The method of claim 1, wherein the concentration is 50 mM AlCl ₂ . 37. AlCl of AlCl ₂ ~ about 250 millimolar of a transition metal enhancer which is or ionized can the ionizing of about 0.01 mmolar in the solution ₂
37. The method of claim 36, wherein 38. The method of claim 1, wherein the DNA is a plasmid. 39. The protein is insulin, human growth hormone, erythropoietin, coagulation factor VII, bovine growth hormone, platelet-derived growth factor, coagulation factor VIII, thrombopoietin, interleukin-1, interleukin-2, interleukin-1. RA, superoxide dismutase, catalase, fibroblast growth factor, neurite growth factor, granulocyte colony stimulating factor, L-asparaginase, uricase, chymotrypsin, carboxypeptidase, sucrase, calcitonin, Ob gene product, glucagon, transforming growth factor , Ciliary neurite transforming factor, insulin-like growth factor-1, granulocyte-macrophage colony-stimulating factor, interferon α2A, brain-derived neurite factor, insulin tropin, tissue plasminogen activator , Urokinase, streptokinase, adenosine deamidase, calcitonin, arginase, phenylalanine ammonia lyase, γ-interferon, pepsin, trypsin, elastase, lactase, intrinsic factor, cholecystokinin, insulinotropic hormone coagulation factor I, glucagon-like protein- The method according to claim 1, which is selected from the group consisting of I, α-1-antitrypsin, glucocerebrosidase, cystic fibrosis transreductase, angiostatin, endostatin, an angiogenic agent and an anti-angiogenic agent. 40. A method for delivering a DNA encoding a peptide or protein operably linked to a promoter to a pancreas, a liver, a salivary gland of a mammal or a lung of a mouse, which comprises the DNA, zinc chloride and copper chloride. Exposing the mammal to a composition comprising an ionizable or ionized transition metal enhancer selected from the group consisting of nickel chloride, cobalt chloride, zinc sulfate, and zinc acetate. The above method. 41. A method of delivering to a mammalian cell DNA encoding a peptide or protein operably linked to a promoter, the composition comprising an ionizable or ionizable transition metal enhancer and the DNA. The above method comprising administering an article to the cells of the mammal. 42. The method of claim 1, wherein the composition further comprises a cationic lipid. 43. The cationic lipid: DNA phosphate ratio of the composition is about 0.01 to about 12.

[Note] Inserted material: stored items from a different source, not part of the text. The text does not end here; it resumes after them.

(* ===== verification/StorageTables.v ===== *)
(** * The tables of the storage

    What [crates/papyrus_storage/src/db/table_types/mod.rs] promises with the
    traits [Table] and [DbCursorTrait]: a table is a finite map whose keys are
    ordered, with the operations of the traits and their errors. The storage
    components are written against this file; [SimpleTable.v] and
    [TableTheorems.v] show that the
    code over the key-value store keeps the promise.

    Errors of the key-value store itself (a full disk, a failed page read) are
    not modelled: a transaction that met one is not committed. *)

From stdpp Require Import base gmap list strings fin_maps sorting.
From Stdlib Require Import ZArith Lia.
From S2P Require Import Prelude.

(** ** Ordered keys *)

(** The trait [Key] asks for [Ord]: a strict total order. *)
Class KeyOrd (K : Type) : Type := {
  key_lt : K -> K -> Prop;
  #[global] key_lt_dec :: RelDecision key_lt;
  #[global] key_lt_strict :: StrictOrder key_lt;
  key_lt_total : forall a b, key_lt a b \/ a = b \/ key_lt b a
}.

#[global] Instance Z_key_ord : KeyOrd Z := {|
  key_lt := Z.lt;
  key_lt_dec := Z.lt_dec;
  key_lt_strict := Z.lt_strorder;
  key_lt_total := Z.lt_total
|}.

(** Tuples and tuple structs derive the lexicographic order. *)
Section Lexicographic.
Context {A B : Type} `{KeyOrd A, KeyOrd B}.

Definition pair_lt (x y : A * B) : Prop :=
  key_lt x.1 y.1 \/ x.1 = y.1 /\ key_lt x.2 y.2.

#[local] Instance pair_lt_dec `{EqDecision A} : RelDecision pair_lt.
Proof. intros x y. unfold pair_lt. apply _. Defined.

Lemma pair_lt_strict : StrictOrder pair_lt.
Proof.
  split.
  - intros [a b] [Hl|[_ Hl]]; by apply (irreflexivity key_lt) in Hl.
  - intros [a1 b1] [a2 b2] [a3 b3] [H1|[H1 H1']] [H2|[H2 H2']]; cbn in *; subst.
    + left. by transitivity a2.
    + by left.
    + by left.
    + right. split; [done|]. by transitivity b2.
Qed.

Lemma pair_lt_total x y : pair_lt x y \/ x = y \/ pair_lt y x.
Proof.
  destruct x as [a1 b1], y as [a2 b2]. unfold pair_lt; cbn.
  destruct (key_lt_total a1 a2) as [|[->|]]; [tauto| |tauto].
  destruct (key_lt_total b1 b2) as [|[->|]]; tauto.
Qed.

#[global] Instance pair_key_ord `{EqDecision A} : KeyOrd (A * B) := {|
  key_lt := pair_lt;
  key_lt_dec := pair_lt_dec;
  key_lt_strict := pair_lt_strict;
  key_lt_total := pair_lt_total
|}.
End Lexicographic.

Lemma key_lt_irrefl `{KeyOrd K} (a : K) : ~ key_lt a a.
Proof. apply irreflexivity, _. Qed.

Lemma key_lt_asym `{KeyOrd K} (a b : K) : key_lt a b -> ~ key_lt b a.
Proof. intros H1 H2. apply (key_lt_irrefl a). by transitivity b. Qed.

Lemma key_not_lt `{KeyOrd K} (a b : K) : ~ key_lt a b <-> b = a \/ key_lt b a.
Proof.
  split.
  - destruct (key_lt_total a b) as [|[->|]]; tauto.
  - intros [->|Hlt]; [apply key_lt_irrefl|by apply key_lt_asym].
Qed.

(** ** Errors of the tables *)

Inductive DbError : Type :=
| DbError_Inner
| DbError_KeyAlreadyExists
| DbError_InnerDeserialization
| DbError_Serialization
| DbError_FileDoesNotExist
| DbError_Append.

(** The result of an operation that can fail: Rust's [DbResult]. *)
Inductive DbResult (A : Type) : Type :=
| DbOk (a : A)
| DbErr (e : DbError).
Arguments DbOk {A}.
Arguments DbErr {A}.

Section Table.
Context {K V : Type} `{Countable K} {KO : KeyOrd K}.
Abbreviation table := (gmap K V).
Implicit Types (m : table) (k : K) (v : V).

(** The entry whose key satisfies [p] and is best for [better]. *)
Definition pick (better : K -> K -> Prop) `{RelDecision K K better} (p : K -> bool)
    (l : list (K * V)) : option (K * V) :=
  foldr (fun kv acc =>
    if p kv.1 then
      match acc with
      | None => Some kv
      | Some best => if decide (better kv.1 best.1) then Some kv else Some best
      end
    else acc) None l.

Definition first_entry (p : K -> bool) m : option (K * V) := pick key_lt p (map_to_list m).
Definition last_entry (p : K -> bool) m : option (K * V) := pick (flip key_lt) p (map_to_list m).

(** ** The trait [Table] *)

Definition tbl_get m k : option V := m !! k.

(** Insert or update. *)
Definition tbl_upsert m k v : table := <[k := v]> m.

(** An existing key is an error. *)
Definition tbl_insert m k v : DbResult table :=
  match m !! k with
  | Some _ => DbErr DbError_KeyAlreadyExists
  | None => DbOk (<[k := v]> m)
  end.

(** The key must be at least the last key of the table. *)
Definition tbl_append m k v : DbResult table :=
  match last_entry (fun _ => true) m with
  | Some (last_key, _) =>
      if decide (key_lt k last_key) then DbErr DbError_Append else DbOk (<[k := v]> m)
  | None => DbOk (<[k := v]> m)
  end.

Definition tbl_delete m k : table := delete k m.

(** ** The trait [DbCursorTrait]

    A cursor stands at an entry or past the last one. *)
Inductive Cursor : Type := Cursor_At (k : K) | Cursor_End.

Definition cursor_result (found : option (K * V)) (otherwise : Cursor) : Cursor * option (K * V) :=
  match found with
  | Some (k, v) => (Cursor_At k, Some (k, v))
  | None => (otherwise, None)
  end.

(** Position at the first key greater than or equal to the given one. *)
Definition cursor_lower_bound m k : Cursor * option (K * V) :=
  cursor_result (first_entry (fun k' => negb (bool_decide (key_lt k' k))) m) Cursor_End.

(** Position at the previous key; before the first key the cursor stays. *)
Definition cursor_prev m (c : Cursor) : Cursor * option (K * V) :=
  match c with
  | Cursor_At k => cursor_result (last_entry (fun k' => bool_decide (key_lt k' k)) m) c
  | Cursor_End => cursor_result (last_entry (fun _ => true) m) c
  end.

(** Position at the next key. *)
Definition cursor_next m (c : Cursor) : Cursor * option (K * V) :=
  match c with
  | Cursor_At k => cursor_result (first_entry (fun k' => bool_decide (key_lt k k')) m) Cursor_End
  | Cursor_End => (Cursor_End, None)
  end.

(** ** What the operations return *)

Lemma pick_spec better `{RelDecision K K better} `{!StrictOrder better} p l :
  (forall a b, better a b \/ a = b \/ better b a) ->
  match pick better p l with
  | Some kv => kv ∈ l /\ p kv.1 = true /\ forall kv', kv' ∈ l -> p kv'.1 = true -> ~ better kv'.1 kv.1
  | None => forall kv, kv ∈ l -> p kv.1 = false
  end.
Proof.
  intros Htot. induction l as [|kv l IH]; cbn; [set_solver|].
  destruct (p kv.1) eqn:Hp; fold (pick better p l).
  - destruct (pick better p l) as [best|].
    + destruct IH as (Hin & Hb & Hmin). case_decide as Hlt.
      * split; [set_solver|]. split; [done|]. intros kv' [->|Hin']%elem_of_cons Hp' Hbad.
        -- by apply (irreflexivity better) in Hbad.
        -- apply (Hmin kv' Hin' Hp'). by transitivity kv.1.
      * split; [set_solver|]. split; [done|]. intros kv' [->|Hin']%elem_of_cons Hp'; [done|eauto].
    + split; [set_solver|]. split; [done|]. intros kv' [->|Hin']%elem_of_cons Hp' Hbad.
      * by apply (irreflexivity better) in Hbad.
      * by rewrite (IH _ Hin') in Hp'.
  - destruct (pick better p l) as [best|].
    + destruct IH as (Hin & Hb & Hmin). split; [set_solver|]. split; [done|].
      intros kv' [->|Hin']%elem_of_cons Hp'; [congruence|eauto].
    + intros kv' [->|Hin']%elem_of_cons; eauto.
Qed.

Lemma flip_strict : StrictOrder (flip (key_lt (K := K))).
Proof.
  split; [intros a; apply key_lt_irrefl|]. intros a b c H1 H2. unfold flip in *. by transitivity b.
Qed.

Lemma first_entry_Some p m k v :
  first_entry p m = Some (k, v) ->
  m !! k = Some v /\ p k = true /\ forall k' v', m !! k' = Some v' -> p k' = true -> ~ key_lt k' k.
Proof.
  unfold first_entry. intros Hf. pose proof (pick_spec key_lt p (map_to_list m) key_lt_total) as Hs.
  rewrite Hf in Hs. destruct Hs as (Hin & Hp & Hmin). apply elem_of_map_to_list in Hin.
  split; [done|]. split; [done|]. intros k' v' Hk' Hp'.
  apply (Hmin (k', v')); [by apply elem_of_map_to_list|done].
Qed.

Lemma first_entry_None p m : first_entry p m = None -> forall k v, m !! k = Some v -> p k = false.
Proof.
  unfold first_entry. intros Hf k v Hk. pose proof (pick_spec key_lt p (map_to_list m) key_lt_total) as Hs.
  rewrite Hf in Hs. apply (Hs (k, v)). by apply elem_of_map_to_list.
Qed.

Lemma last_entry_Some p m k v :
  last_entry p m = Some (k, v) ->
  m !! k = Some v /\ p k = true /\ forall k' v', m !! k' = Some v' -> p k' = true -> ~ key_lt k k'.
Proof.
  unfold last_entry. intros Hf. pose proof flip_strict.
  pose proof (pick_spec (flip key_lt) p (map_to_list m)) as Hs.
  rewrite Hf in Hs. destruct Hs as (Hin & Hp & Hmin).
  { intros a b. unfold flip. destruct (key_lt_total a b) as [|[|]]; auto. }
  apply elem_of_map_to_list in Hin. split; [done|]. split; [done|]. intros k' v' Hk' Hp'.
  apply (Hmin (k', v')); [by apply elem_of_map_to_list|done].
Qed.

43. The method of claim 42, wherein 44. The cationic lipid is 1: 1 N, N- [bis (2-hydroxyethyl)]-N-methyl-N- [2,3-bis (tetradecanoyloxy) propyl] ammonium chloride. And N, N, N ', N'-tetramethyl-N, N'-bis (2-hydroxyethyl) -2,3-bis (9 (z) -octadecenoyloxy) -1,4-butane 43. The method of claim 42, selected from the group consisting of diaminium iodide.